Don’t forget to swap both instances of “user” to your Garvan ID.
$ scp local_file.txt user@dice01:/home/user/
Downloading Data from the cluster with scp
Let’s download a text file from our remote machine. You should have a file that contains bad reads called ~/shell_data/scripted_bad_reads.txt.
Tip: If you are looking for another (or any really) text file in your home directory to use instead, try:
$ find ~ -name .bash*
If there are a lot of files and directories to search through, the find
command can take quite a while to do its thing.
So when you specify the starting point for the search (“~” in the example above) try to get as close as possible to where you expect the target files to be.
Like the tree
command, the find
command doesn’t follow symbolic links by default.
We are using a lot of links, so specify the “-L” flag before the search path, as follows.
$ find -L ~ -name *.fastq
The tree
command uses “-l” (lowercase) to follow links while the find
command uses “-L”.
You’re right, this is not very consistent.
That’s because different commands were created by different people at different times.
If in doubt, consult the man
pages.
Download the bad reads file in ~/shell_data/scripted_bad_reads.txt to your home ~/Download directory using the following command (make sure you substitute user@dice01 with your login credentials):
$ scp user@dice01:/home/user/shell_data/untrimmed_fastq/scripted_bad_reads.txt ~/Downloads
Remember that in both instances, the command is run from your local machine, we’ve just flipped the order of the to and from parts of the command.
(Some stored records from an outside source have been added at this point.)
(** X13.  The grand total shown by the panel is 0 before any analysis.
    After an analysis with an exact geometry library whose zone radii
    rise strictly it is the number of features of the five counted
    categories (schools, hospitals, police, fire stations, risk zones)
    that lie inside the outermost buffer. *)
Theorem panel_total_is_features_within_outermost c ss layerFeatures cfg
    res outer :
  analyzeBufferZones c ss layerFeatures (Some cfg) = Some res →
  radiiRise (zones res) →
  last (zones res) = Some outer →
  getTotalInAllZones (@None (BufferAnalysisResult Geom)) = 0%nat
  ∧ getTotalInAllZones (Some res)
    = sum_list
        ((fun cat =>
            length (filter
                      (fun p => countedIn p (polygon outer) = true)
                      (categoryPoints cat ss layerFeatures)))
           <$> allCategories).
Proof.
  intros (Hzs & _ & Hstats & _)%analyzeBufferZones_Some Hrise Hlast.
  split; [done|].
  unfold getTotalInAllZones. rewrite Hstats.
  rewrite foldl_total_sum, Nat.add_0_l, total_sum_by_category.
  - apply (f_equal sum_list). apply list_fmap_ext. intros _ cat _.
    rewrite category_counts_imap.
    by apply (ring_counts_total HT c cfg (zones res) Hzs Hrise).
  - apply Forall_forall. intros st Hst.
    apply list_elem_of_lookup in Hst as [k Hk].
    by apply calculateStatistics_lookup_inv in Hk as (z & _ & ->).
Qed.

End PanelTotal.

(** ** Centroids *)

Lemma foldl_pair_sums (l : list LatLng) (a b : Q) :
  foldl (fun acc coord => ((acc.1 + coord.1)%Q, (acc.2 + coord.2)%Q))
    (a, b) l
  = (foldl (fun sum c => (sum + c.1)%Q) a l,
     foldl (fun sum c => (sum + c.2)%Q) b l).
Proof.
  revert a b. induction l as [|x l IH]; intros a b; [done|].
  simpl. by rewrite IH.
Qed.

Lemma clicked_centre_is_service_centre (s : School) centre :
  MapComponent.getSchoolCenter s = Some centre →
  BufferAnalysisService.getSchoolCenter s = centre.
Proof.
  unfold MapComponent.getSchoolCenter,
    BufferAnalysisService.getSchoolCenter.
  destruct (coordinates (school_polygon s)) as [|v vs]; [done|].
  rewrite decide_False by done. rewrite decide_True by (simpl; lia).
  by intros [= <-].
Qed.

(** X14.  The three vertex means of the application agree on a polygon
    with at least one vertex: the aggregator's [getSchoolCenter], the
    merge's [getCenter] and the map's [getSchoolCenter] give the same
    point.  On a polygon without vertices they part: the aggregator
    gives [(0, 0)], the other two give [NaN]. *)
Theorem centroids_agree_on_vertices (s : School) :
  (coordinates (school_polygon s) ≠ [] →
   getCenter (coordinates (school_polygon s))
   = Some (BufferAnalysisService.getSchoolCenter s)
   ∧ MapComponent.getSchoolCenter s
     = Some (BufferAnalysisService.getSchoolCenter s))
  ∧ (coordinates (school_polygon s) = [] →
     getCenter (coordinates (school_polygon s)) = None
     ∧ MapComponent.getSchoolCenter s = None
     ∧ BufferAnalysisService.getSchoolCenter s = (0%Q, 0%Q)).
Proof.
  unfold getCenter, MapComponent.getSchoolCenter,
    BufferAnalysisService.getSchoolCenter.
  destruct (coordinates (school_polygon s)) as [|v vs] eqn:E.
  - split; [done|]. intros _. done.
  - split; [|done]. intros _.
    rewrite foldl_pair_sums.
    rewrite decide_False by done. rewrite decide_True by (simpl; lia).
    done.
Qed.

(** ** The proximity search *)

Section Proximity.

Lemma closeEnough_iff (p o : School) :
  closeEnough p o = true
  ↔ ∃ cp co, getCenter (coordinates (school_polygon p)) = Some cp
      ∧ getCenter (coordinates (school_polygon o)) = Some co
      ∧ (dist2 cp co < maxDistance * maxDistance)%Q.
Proof.
  unfold closeEnough.
  destruct (getCenter (coordinates (school_polygon p))) as [cp|];
    destruct (getCenter (coordinates (school_polygon o))) as [co|];
    simpl; try (split; [done | by intros (? & ? & ? & ? & _)]).
  rewrite Qlt_bool_iff. split.
  - intros H. by exists cp, co.
  - by intros (? & ? & [= <-] & [= <-] & H).
Qed.

Lemma findNearestOSM_loop_None centre (ss : list School) :
  findNearestOSM_loop centre ss = None
  ↔ ∀ o, o ∈ ss →
      withinMaxDistance
        (calculateDistance centre
           (getCenter (coordinates (school_polygon o)))) = false.
Proof.
  induction ss as [|o ss IH]; cbn [findNearestOSM_loop].
  - split; [|done]. intros _ o Ho. by apply elem_of_nil in Ho.
  - destruct (withinMaxDistance
                (calculateDistance centre
                   (getCenter (coordinates (school_polygon o))))) eqn:E.
    + split; [done|]. intros H. rewrite (H o) in E; [done|].
      apply elem_of_cons. by left.
    + rewrite IH. split.
      * intros H o' [->|Ho']%elem_of_cons; [done | by apply H].
      * intros H o' Ho'. apply H, elem_of_cons. by right.
Qed.
(** The progress [handleFileUpload] shows. For a valid file whose upload
    is accepted the handler sets, in this order: the processing step
    with progress 0; the review id with progress 20; one state for each
    progress callback of the poll, the [k]-th of them with the smaller
    of [20 + 15 k] and 90 as progress, and otherwise as the state before
    it; and the state it leaves, with progress 100 for the results and 0
    for an error. So while the poll goes on the progress never goes
    back, and it never passes 90. *)
Theorem polling_progress (reply : Uploaded) (file : Helpers.File)
    (st : AppState) (w : Api.World) (up : UploadResponse) :
  Helpers.isValid (Helpers.validateFile formatFileSize file) = true ->
  reply = UploadOk (inr up) ->
  let '(states, w') := handleFileUpload_states reply file st w in
  let shown (p : Z) : AppState :=
    {| currentStep := PROCESSING; reviewId := Some (u_review_id up);
       review := review CVReview st; isLoading := true; error := None;
       uploadProgress := p |} in
  exists (during : list AppState) (final : AppState),
    states
    = {| currentStep := PROCESSING; reviewId := reviewId CVReview st;
         review := review CVReview st; isLoading := true; error := None;
         uploadProgress := 0 |}
      :: shown 20 :: during ++ [final] /\
    (final, w') = handleFileUpload reply file st w /\
    Z.of_nat (length during)
    = callbacks (skipn (length (Api.effects w)) (Api.effects w')) /\
    (forall (k : nat) (s : AppState),
       nth_error during k = Some s ->
       s = shown (Z.min (20 + 15 * (Z.of_nat k + 1)) 90)) /\
    (uploadProgress CVReview final = 100 \/
     uploadProgress CVReview final = 0).
Proof.
  intros Hv ->. unfold App.handleFileUpload, App.handleFileUpload_states.
  rewrite Hv. cbn [negb].
  unfold App.uploadCV, bind, modify, ret. cbn zeta.
  destruct (pollReview_ends (u_review_id up) (Some (fun _ => None))
              {| Api.sent := S (Api.sent w);
                 Api.effects := Api.effects w
                   ++ [Api.Fetch "POST" upload_url] |})
    as (out & new & E & F).
  rewrite E. cbn [Api.effects Api.sent fst snd].
  rewrite skipn_own_length.
  set (st2 := {| currentStep := PROCESSING;
                 reviewId := Some (u_review_id up);
                 review := review CVReview st; isLoading := true;
                 error := None; uploadProgress := 20 |}).
  assert (Hnew : skipn (length (Api.effects w))
                   ((Api.effects w ++ [Api.Fetch "POST" upload_url]) ++ new)
                 = Api.Fetch "POST" upload_url :: new).
  { rewrite <- app_assoc. apply skipn_own_length. }
  assert (Hlast : forall (a b x : AppState) l,
            last (a :: b :: l ++ [x]) st = x).
  { intros a b x l. change (a :: b :: l ++ [x]) with ((a :: b :: l) ++ [x]).
    apply last_last. }
  assert (G : forall final : AppState,
            uploadProgress CVReview final = 100 \/
            uploadProgress CVReview final = 0 ->
            exists during final0,
              {| currentStep := PROCESSING; reviewId := reviewId CVReview st;
                 review := review CVReview st; isLoading := true;
                 error := None; uploadProgress := 0 |}
              :: st2 :: polling_states CVReview new st2 ++ [final]
              = {| currentStep := PROCESSING; reviewId := reviewId CVReview st;
                   review := review CVReview st; isLoading := true;
                   error := None; uploadProgress := 0 |}
                :: st2 :: during ++ [final0] /\
              (final0,
               {| Api.sent := S (Api.sent w) + Api.fetches new;
                  Api.effects :=
                    (Api.effects w ++ [Api.Fetch "POST" upload_url]) ++ new |})
              = (last
                   ({| currentStep := PROCESSING;
                       reviewId := reviewId CVReview st;
                       review := review CVReview st; isLoading := true;
                       error := None; uploadProgress := 0 |}
                    :: st2 :: polling_states CVReview new st2 ++ [final]) st,
                 {| Api.sent := S (Api.sent w) + Api.fetches new;
                    Api.effects :=
                      (Api.effects w ++ [Api.Fetch "POST" upload_url])
                      ++ new |}) /\
              Z.of_nat (length during)
              = callbacks
                  (skipn (length (Api.effects w))
                     ((Api.effects w ++ [Api.Fetch "POST" upload_url])
                      ++ new)) /\
              (forall (k : nat) (s : AppState),
                 nth_error during k = Some s ->
                 s = {| currentStep := PROCESSING;
                        reviewId := Some (u_review_id up);
                        review := review CVReview st; isLoading := true;
                        error := None;
                        uploadProgress :=
                          Z.min (20 + 15 * (Z.of_nat k + 1)) 90 |}) /\
              (uploadProgress CVReview final0 = 100 \/
               uploadProgress CVReview final0 = 0)).
  { intros final Hf. exists (polling_states CVReview new st2), final.
    split; [reflexivity |]. split; [rewrite Hlast; reflexivity |].
    split; [rewrite Hnew; cbn [callbacks]; apply polling_states_length |].
    split; [| exact Hf].
    intros k s Hk.
    apply (polling_states_nth new st2 s k) in Hk; [exact Hk | cbn; lia]. }
  destruct out as [r | e].
  - destruct (Api.status r); try (apply G; right; reflexivity).
    destruct (Api.review CVReview r);
      apply G; [left | right]; reflexivity.
  - apply G. right. reflexivity.
Qed.


End AppProperties.

(* ===================================================================== *)
(** * Properties of [debounce]                                            *)
(* ===================================================================== *)

Section DebounceProperties.

Context {Args : Type} (wait : Z).

Import Debounce.

Local Abbreviation State := (Debounce.State Args).
Local Abbreviation run := (Debounce.run Args wait).
Local Abbreviation idle := (Debounce.idle Args).
Local Abbreviation passed := (Debounce.passed Args).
A powerful alternative to scp
is rsync
. This is particularly useful for large files, because you can
(optionally) view the progress of the file transfer, and because rsync
can resume transfers that have
been interrupted without having to start all over again. Use man rsync
to view options or Google for examples.
You can also use rsync
and scp
to copy files between two different remote servers.
But when copying files back and forth between your laptop and the cluster it is probably easier
to use sshfs
to mount a cluster volume and then use familiar drag and drop operations.
Uploading Data to the cluster with PSCP
If you’re using a PC, we recommend you use the PSCP program. This program is from the same suite of tools as the PuTTY program we have been using to connect.
- If you haven’t done so, download pscp from http://the.earth.li/~sgtatham/putty/latest/x86/pscp.exe
- Make sure the PSCP program is somewhere you know on your computer. In this case, your Downloads folder is appropriate.
- Open the windows PowerShell; go to your start menu/search enter the term ‘cmd’; you will be able to start the shell (the shell should start from C:\Users\your-pc-username>).
- Change to the Downloads directory:
> cd Downloads
- Locate a file on your computer that you wish to upload (be sure you know the path). Then upload it to your remote machine. You will be prompted to enter a password, and then your upload will begin. (make sure you substitute ‘your-pc-username’ for your actual pc username and ‘user’ for your Garvan ID)
C:\User\your-pc-username\Downloads> pscp.exe -P 22 local_file.txt user@dice01:/home/user/
Downloading Data from your Virtual Machine with PSCP
- Follow the instructions in the Upload section to download (if needed) and access the PSCP program (steps 1-3)
- Download the text file using the following command (make sure you substitute ‘your-pc-username’ for your actual pc username and ‘user’ for your Garvan ID)
C:\User\your-pc-username\Downloads> pscp.exe user@dice01:/home/user/shell_data/untrimmed_fastq/scripted_bad_reads.txt local_file.txt
C:\User\your-pc-username\Downloads
The are graphical tools for transferring files as well, such as sshfs-win
and Filezilla.
sshfs-win
can’t follow symbolic links.
Key Points
Scripts are a collection of commands executed together.
Transferring information to and from virtual and local computers.